Which atrial fibrillation is more suitable for "govern by doing nothing"?


 

Many studies confirm that Atrial fibrillation duration <24h It is the best predictor of spontaneous conversion of atrial fibrillation.
 
A total of 356 patients with persistent atrial fibrillation (<72h) were enrolled in the study by Danias et al. The results showed that 68% of the patients were converted to sinus rhythm by themselves. Among all patients who voluntarily revert to sinus rhythm, the duration of atrial fibrillation is 66%, 24-48h is 17%, >48h is 17%, <24h is the highest.
 
Logistic multiple regression analysis showed that the duration of atrial fibrillation <24h was the only predictor of spontaneous conversion of atrial fibrillation. There was no significant difference in left atrial size between the self conversion group and the non conversion group. The left ventricular systolic function was more common in the self conversion group.
 


03

How long is it appropriate to govern by doing nothing?

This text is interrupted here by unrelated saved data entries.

(** * Salesforce access layer: a shallow embedding and its properties

    The two tool modules [salesforce_tool.py] and [opp_salesforce_tools.py]
    are one-shot HTTP wrappers: authenticate, send one request, branch on
    the status code, format a string.  The embedding keeps that shape:

    - values decoded from a JSON body are an inductive type [JSON], with
      the Python operations the code applies to them ([.get], [[...]],
      truthiness, [str()], iteration);
    - an exception is a value of [Exn], a computation is a function from
      the trace of requests sent so far to a result and the new trace;
    - the remote endpoints and the process environment are a record
      [World] that every function reads. *)

From Stdlib Require Import ZArith String Ascii List.
From stdpp Require Import base tactics option list gmap strings pretty.

Local Open Scope Z_scope.
Local Open Scope string_scope.
Local Open Scope list_scope.

(** ** Python values and exceptions *)

Set Warnings "-register-all".

(** What [response.json()] can produce.  A float is kept as the text
    [str()] gives for it. *)
Inductive JSON : Type :=
  | JNull
  | JBool (b : bool)
  | JInt (n : Z)
  | JFloat (shown : string)
  | JStr (s : string)
  | JList (items : list JSON)
  | JDict (fields : list (string * JSON)).

Inductive Exn : Type :=
  | TypeError
  | AttributeError
  | KeyError (key : string)
  | JSONDecodeError
  | Exception (message : string)
  | QueryError (status : Z) (body : string).

Inductive result (A : Type) : Type :=
  | Return (a : A)
  | Raise (e : Exn).
Arguments Return {A} a.
Arguments Raise {A} e.

Definition nl : string := String "010"%char "".
Definition dquote : string := String "034"%char "".

(** The value a dict holds at [k]: the first pair with that key. *)
Fixpoint dict_lookup (k : string) (d : list (string * JSON)) : option JSON :=
  match d with
  | [] => None
  | (k', v) :: d' => if String.eqb k k' then Some v else dict_lookup k d'
  end.

(** [v.get(k, dflt)]: only a dict has the method. *)
Definition py_get (v : JSON) (k : string) (dflt : JSON) : result JSON :=
  match v with
  | JDict d => Return (default dflt (dict_lookup k d))
  | _ => Raise AttributeError
  end.

(** [v[k]] with a string key [k]. *)
Definition py_getitem (v : JSON) (k : string) : result JSON :=
  match v with
  | JDict d =>
      match dict_lookup k d with
      | Some x => Return x
      | None => Raise (KeyError k)
      end
  | _ => Raise TypeError
  end.

(** [bool(v)], as [if not v] tests it. *)
Definition py_truthy (v : JSON) : bool :=
  match v with
  | JNull => false
  | JBool b => b
  | JInt n => negb (n =? 0)%Z
  | JFloat r => negb (String.eqb r "0.0" || String.eqb r "-0.0")
  | JStr s => negb (String.eqb s "")
  | JList l => match l with [] => false | _ => true end
  | JDict d => match d with [] => false | _ => true end
  end.

(** [v == s] for a [str] s: only an equal [str] compares equal. *)
Definition py_eq_str (v : JSON) (s : string) : bool :=
  match v with
  | JStr s' => String.eqb s' s
  | _ => false
  end.

(** A byte of the form 10xxxxxx continues a UTF-8 code point. *)
Definition is_continuation (c : ascii) : bool :=
  let n := nat_of_ascii c in (128 <=? n)%nat && (n <? 192)%nat.

(** The characters of a [str], each as a [str] of length one. *)
Fixpoint code_points (s : string) : list string :=
  match s with
  | EmptyString => []
  | String c s' =>
      let starts_inside :=
        match s' with
        | String c' _ => is_continuation c'
        | EmptyString => false
        end in
      match code_points s' with
      | p :: ps =>
          if starts_inside then String c p :: ps
          else String c EmptyString :: p :: ps
      | [] => [String c EmptyString]
      end
  end.

(** The items a [for] loop over [v] visits. *)
Definition py_iter (v : JSON) : result (list JSON) :=
  match v with
  | JList l => Return l
  | JDict d => Return (map (fun kv => JStr kv.1) d)
  | JStr s => Return (map JStr (code_points s))
  | _ => Raise TypeError
  end.

(** [sep.join(l)] *)
Fixpoint join (sep : string) (l : list string) : string :=
  match l with
  | [] => ""
  | [x] => x
  | x :: l' => x +:+ sep +:+ join sep l'
  end.

Section Str.
(** [repr()] of a [str] (quoting and escapes) is the interpreter's. *)
Variable repr_str : string -> string.

Fixpoint py_repr (v : JSON) : string :=
  match v with
  | JNull => "None"
  | JBool b => if b then "True" else "False"
  | JInt n => pretty n
  | JFloat r => r
  | JStr s => repr_str s
  | JList l => "[" +:+ join ", " (map py_repr l) +:+ "]"
  | JDict d =>
      "{" +:+ join ", "
        (map (fun kv => match kv with
                        | (k, x) => repr_str k +:+ ": " +:+ py_repr x
                        end) d) +:+ "}"
  end.

(** [str(v)], what an f-string substitutes for [{v}]. *)
Definition py_str (v : JSON) : string :=
  match v with
  | JStr s => s
  | _ => py_repr v
  end.
End Str.

(** ** Exceptions and loops *)

Definition rbind {A B : Type} (r : result A) (k : A -> result B) : result B :=
  match r with
  | Return a => k a
  | Raise e => Raise e
  end.

Notation "x <~ r ;; k" := (rbind r (fun x => k))
  (at level 100, r at next level, right associativity).

(** [for index, item in enumerate(items, start=index): st = body ...];
    an exception in the body leaves the loop. *)
Fixpoint for_enumerate {S : Type} (index : Z) (items : list JSON)
    (body : Z -> JSON -> S -> result S) (st : S) : result S :=
  match items with
  | [] => Return st
  | item :: rest =>
      st' <~ body index item st ;;
      for_enumerate (index + 1) rest body st'
  end.

(** [for item in items: st = body ...] *)
Fixpoint for_each {S : Type} (items : list JSON)
    (body : JSON -> S -> result S) (st : S) : result S :=
  match items with
  | [] => Return st
  | item :: rest => st' <~ body item st ;; for_each rest body st'
  end.

(** ** The network and the process environment *)

Inductive Method : Type := GET | POST | PATCH | DELETE.

(** The arguments of one [requests.<method>(url, headers=, params=, data=,
    json=)] call. *)
Record Request : Type := mkRequest {
  method : Method;
  url : string;
  headers : list (string * string);
  params : list (string * string);
  data : list (string * option string);
  json_payload : option JSON
}.

(** [body_json] is what [response.json()] decodes from the body, [None]
    when the body is not JSON. *)
Record Response : Type := mkResponse {
  status_code : Z;
  text : string;
  body_json : option JSON
}.

(** Everything outside the process: [os.getenv], the servers (the answer
    to a request may depend on the requests sent before it), and the
    interpreter's [repr] of a [str]. *)
Record World : Type := mkWorld {
  getenv : string -> option string;
  send : list Request -> Request -> Response;
  repr_str : string -> string
}.

(** A computation maps the requests sent so far to a result and the
    requests sent after it. *)
Definition IO (A : Type) : Type := list Request -> result A * list Request.

Definition ret {A : Type} (a : A) : IO A := fun tr => (Return a, tr).
Definition raise {A : Type} (e : Exn) : IO A := fun tr => (Raise e, tr).
Definition lift {A : Type} (r : result A) : IO A := fun tr => (r, tr).
Definition bind {A B : Type} (m : IO A) (k : A -> IO B) : IO B :=
  fun tr =>
    match m tr with
    | (Return a, tr') => k a tr'
    | (Raise e, tr') => (Raise e, tr')
    end.

Notation "x <- m ;; k" := (bind m (fun x => k))
  (at level 100, m at next level, right associativity).

Definition is_patch (r : Request) : bool :=
  match method r with PATCH => true | _ => false end.

Section Requests.
Variable w : World.

Definition request (r : Request) : IO Response :=
  fun tr => (Return (send w tr r), tr ++ [r]).

Definition requests_post (u : string) (h : list (string * string))
    (d : list (string * option string)) (j : option JSON) : IO Response :=
  request (mkRequest POST u h [] d j).

Definition requests_get (u : string) (h : list (string * string))
    (q : list (string * string)) : IO Response :=
  request (mkRequest GET u h q [] None).

Definition requests_patch (u : string) (h : list (string * string))
    (j : JSON) : IO Response :=
  request (mkRequest PATCH u h [] [] (Some j)).

Definition requests_delete (u : string) (h : list (string * string))
    : IO Response :=
  request (mkRequest DELETE u h [] [] None).

(** [response.json()] *)
Definition response_json (r : Response) : result JSON :=
  match body_json r with
  | Some v => Return v
  | None => Raise JSONDecodeError
  end.

(** [a + b] where both come from [os.getenv]: [None] is no operand. *)
Definition env_concat (a b : option string) : result string :=
  match a, b with
  | Some x, Some y => Return (x +:+ y)
  | _, _ => Raise TypeError
  end.

(** The [headers] dict every data request carries. *)
Definition bearer_headers (access_token : JSON) : list (string * string) :=
  [("Authorization", "Bearer " +:+ py_str (repr_str w) access_token);
   ("Content-Type", "application/json")].
End Requests.

(** ** tools/salesforce_tool.py

    The [@tool] decorator is taken to leave a function callable as it is
    written. *)
Module salesforce_tool.
Section Tools.
Variable w : World.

Some teachers may ask, "let the bullets fly for a while". How long is the "one minute"? Huh? According to the results of the literature research, the individual thinks that At least 6-8h should be observed. It can also be delayed to 24h (the time of atrial fibrillation can not exceed 24h or 48h). It will then consider whether, when and how to reverse the problem.
 
Therefore, for patients with paroxysmal atrial fibrillation without atrial fibrillation, no preexcitation, no other taboo, and less than 48h within the time of onset, especially for atrial fibrillation with duration less than 24h, there is no need for active cardioversion because of the high probability of self conversion. Course of treatment.

Do you have any comments on this? Welcome to leave a message in the message area.
 

Reference:

1.Wyse DG, Waldo AL, DiM Arco JP, et al. Atrial Fibrillation Follow-up Investigation of rhythm management (rhythm), et, al., Atrial, al., and Atrial

2.Dell 'Orfano JT, Patel H, Wolbrette DL, et al. Acute treatment Acute 1999 JT 788 - 90.
3. Danias PG, Caulfield TA, Weigner MJ, et al. Likelihood of spontaneous of, Caulfield, TA 588
4.Galve E, Rivs T, Ballester R, et al. Intravenous amiodarone in, Intravenous, Rivs, Rivs, 82.
5.Cotter G, Blatt A, Kaluski E, et al. Conversion of recent, Conversion, Blatt, A, Blatt,
6.Geleris P, Stavrati A, Afthonidis D, et al. Spontaeneous conversion to, Spontaeneous, Stavrati, 2001, 103 7.